OpenStack, an open source infrastructure for creating private cloud environments, has much of the same aura of an open source success story as Linux did. Its major corporate backing distinguished it from the competition posed by rivals (in this case, CloudStack and Eucalyptus), and it enjoyed the release of a new major point revision of the product earlier this year.
But OpenStack is still a sprawling, complex product that takes patience and hard work if you want to wring results from it. It doesn't offer the kind of out-of-the-box cloud experience the likes of Amazon have striven to deliver, which has translated into a good deal less corporate adoption than its developers and boosters (who are often one and the same) would like. Still, those difficulties have only encouraged Red Hat to double down on its efforts to get OpenStack into the enterprise.

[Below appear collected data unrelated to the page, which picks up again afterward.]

(* ===== verification/NodeOutput.v ===== *)
(** * The output of a node process

    Models [spawn_inner] of [binaries/daemon/src/spawn/prepared.rs]: the tasks that read
    stdout and stderr, the channel to the log task ([LogFiles]), and the task that waits for
    the process, executes operations on it and reports its end; with [ProcessHandle] of
    [running_dataflow.rs].

    The tasks run concurrently as a step relation.  What the pipes deliver is given in advance
    as a list of reads; [read_until] blocks when the list is used up. *)

From Stdlib Require Import ZArith Lia Ascii.
From stdpp Require Import base list gmap strings.
From S2P Require Import Prelude Message Recording InputMapping Text Arrow Descriptor Validate LogFiles.
Local Open Scope nat_scope.
Local Open Scope list_scope.

(** ** Lossy decoding ([String::from_utf8_lossy]) *)

Definition REPLACEMENT : list Byte.byte := [Byte.xef; Byte.xbf; Byte.xbd].

(** The second byte of a character of three or four bytes. *)
Definition second_ok (b0 b1 : Byte.byte) : bool :=
  if between 0xE0 0xE0 b0 then between 0xA0 0xBF b1
  else if between 0xED 0xED b0 then between 0x80 0x9F b1
  else if between 0xF0 0xF0 b0 then between 0x90 0xBF b1
  else if between 0xF4 0xF4 b0 then between 0x80 0x8F b1
  else continuation b1.

(** Every longest prefix of a character that does not go on is replaced. *)
Fixpoint from_utf8_lossy (s : list Byte.byte) : list Byte.byte :=
  match s with
  | [] => []
  | b0 :: s0 =>
      if between 0 0x7F b0 then b0 :: from_utf8_lossy s0
      else if between 0xC2 0xDF b0 then
        match s0 with
        | b1 :: s1 => if continuation b1 then b0 :: b1 :: from_utf8_lossy s1
                      else REPLACEMENT ++ from_utf8_lossy s0
        | [] => REPLACEMENT
        end
      else if between 0xE0 0xEF b0 then
        match s0 with
        | b1 :: s1 =>
            if second_ok b0 b1 then
              match s1 with
              | b2 :: s2 => if continuation b2 then b0 :: b1 :: b2 :: from_utf8_lossy s2
                            else REPLACEMENT ++ from_utf8_lossy s1
              | [] => REPLACEMENT
              end
            else REPLACEMENT ++ from_utf8_lossy s0
        | [] => REPLACEMENT
        end
      else if between 0xF0 0xF4 b0 then
        match s0 with
        | b1 :: s1 =>
            if second_ok b0 b1 then
              match s1 with
              | b2 :: s2 =>
                  if continuation b2 then
                    match s2 with
                    | b3 :: s3 => if continuation b3 then b0 :: b1 :: b2 :: b3 :: from_utf8_lossy s3
                                  else REPLACEMENT ++ from_utf8_lossy s2
                    | [] => REPLACEMENT
                    end
                  else REPLACEMENT ++ from_utf8_lossy s1
              | [] => REPLACEMENT
              end
            else REPLACEMENT ++ from_utf8_lossy s0
        | [] => REPLACEMENT
        end
      else REPLACEMENT ++ from_utf8_lossy s0
  end.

Red Hat's plan to tame OpenStack
Could Red Hat tame OpenStack in the way it made Linux into a genuinely deliverable product, not just a technology with a fun name? Its Hong Kong announcements make it sound that way, as it described several steps toward making OpenStack more of an integral part of Red Hat's existing product family.
First step: Provide better management tools. To that end, Red Hat's integrated OpenStack with the new version of Red Hat CloudForms (3.0), its system for managing public, private, and hybrid clouds. Setup and deployment of OpenStack resources can be done automatically through CloudForms, meaning there's one less command line to monkey with when you want to provision or retire instances.
Second step: Do something about the way OpenStack handles storage. OpenStack has three distinct storage components: one for managing system images (Glance), one for block storage (Cinder), and one for object storage (Swift). Red Hat has consolidated management for all of those under Red Hat Storage Server, so you can now treat them as you would any other storage object managed by Red Hat Linux. (Red Hat's Unified File and Object Storage technology for Storage Server was actually already built on top of OpenStack's Swift.)